Researcher(s)
- Liam Dress, Chemistry, University of Delaware
Faculty Mentor(s)
- Joel Rosenthal, Chemistry and Biochemistry, University of Delaware
Abstract
Photodynamic therapy (PDT) is a cancer treatment option that ablates cancerous cells and tumors through photoinduced sensitization of singlet oxygen. We have developed a nontraditional, non-cyclic, non-aromatic tetrapyrrole ligand scaffold called a dimethylbiladiene (DMBil1), which can serve as an alternative to traditional photosensitizer complexes. Investigation into this structure has shown that substituting the functional groups has profound effects on the photochemical properties of the scaffold. These effects are further amplified through the insertion of a Pd(II) metal center in the scaffold, producing palladium biladiene (Pd[DMBil1]) which allows for increased levels of singlet oxygen sensitization when irradiated by visible light.

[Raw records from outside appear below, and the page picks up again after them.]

Lemma validatePatchFields_description (reqBody : obj) :
  validatePatchFields reqBody = None ->
  get "description" reqBody = VUndefined
  \/ typeof (get "description" reqBody) = "string".
Proof.
  intros H.
  destruct (negb (is_undefined (get "description" reqBody))
            && negb (String.eqb (typeof (get "description" reqBody)) "string"))
    eqn:Ed.
  - exfalso. unfold validatePatchFields in H. rewrite Ed in H.
    repeat match type of H with
           | context [if ?b then _ else _] => destruct b
           end; discriminate.
  - apply andb_false_iff in Ed. destruct Ed as [Ed|Ed].
    + left. apply negb_false_iff in Ed.
      destruct (get "description" reqBody); try discriminate. reflexivity.
    + right. apply negb_false_iff in Ed. now apply String.eqb_eq.
Qed.

(** C9: create and full replace do not look at the type of [description].
    Once the three required fields pass validation (and the store answers),
    create is answered 201 and full replace of an existing item 200, and the
    stored [description] is the submitted value, whatever its type, or the
    empty string when it is absent or null. Partial update answers 400 to
    every body whose [description] is present and not a string, and leaves
    the state alone. *)
Theorem description_checked_only_by_patch (id : string) (reqBody : obj)
    (e : env) (st : state) :
  (validateRequiredFields reqBody = None ->
   fault e (List.length (calls st)) = false ->
   existsb (has_id (fresh e (List.length (calls st)))) (items st) = false ->
   status (fst (postItem reqBody e st)) = 201
   /\ exists d,
        items (snd (postItem reqBody e st)) = items st ++ [d]
        /\ get "description" d
           = nullish (get "description" reqBody) (VStr ""))
  /\ (ObjectId_isValid id = true ->
      validateRequiredFields reqBody = None ->
      fault e (List.length (calls st)) = false ->
      (exists d0, List.find (has_id (ObjectId_new id)) (items st) = Some d0) ->
      status (fst (putItem id reqBody e st)) = 200
      /\ exists d,
           List.find (has_id (ObjectId_new id))
             (items (snd (putItem id reqBody e st))) = Some d
           /\ get "description" d
              = nullish (get "description" reqBody) (VStr ""))
  /\ (get "description" reqBody <> VUndefined ->
      typeof (get "description" reqBody) <> "string" ->
      status (fst (patchItem id reqBody e st)) = 400
      /\ snd (patchItem id reqBody e st) = st).
Proof.
  split; [|split].
  - intros Hv Hf Hfresh.
    rewrite (postItem_run _ _ _ Hv Hf Hfresh). cbn zeta. cbn [fst snd items].
    split; [reflexivity|]. eexists. split; reflexivity.
  - intros Hid Hv Hf [d0 Hd0].
    rewrite (putItem_run _ _ _ _ Hid Hv Hf). cbn zeta. cbn [fst snd items].
    set (fs := replacement reqBody (clock e (reads st))).
    assert (Hi : ~ In "_id" (keys fs)) by (cbn; (forget_driver; intuition discriminate)).
    destruct (update_first_found _ (apply_set fs) _ _
                (fun d => has_id_apply_set _ fs d Hi) Hd0) as [Hn Hfound].
    rewrite Hn. split; [reflexivity|].
    exists (apply_set fs d0). split; [assumption|].
    apply get_description_replacement.
  - intros Hpresent Htype.
    destruct (ObjectId_isValid id) eqn:Hid.
    + destruct (validatePatchFields reqBody) as [r|] eqn:Hv.
      * rewrite (patchItem_rejected _ _ _ e st Hid Hv). cbn.
        split; [exact (validatePatchFields_status _ _ Hv)|reflexivity].
      * destruct (validatePatchFields_description _ Hv); contradiction.
    + rewrite (patchItem_malformed id reqBody e st Hid).
      split; reflexivity.
Qed.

In an effort to extend the absorption profile for Pd[DMBil1] further into the phototherapeutic window (650 – 850 nm) and increase the singlet oxygen quantum yield, synthetic modifications to the Pd[DMBil1] architecture were carried out. Specifically, a 6-membered carbon ring was substituted into the 10 position, in the place of the dimethyl groups, producing the precursors for 10-cyclohexanebiladiene (CHBil). The synthesis of this novel class of compounds is intended for the study of the effect of the cyclohexyl group on the overall scaffold’s photochemical properties, potentially allowing for its use as a phototherapeutic agent through absorption within the phototherapeutic window and increased singlet oxygen generation.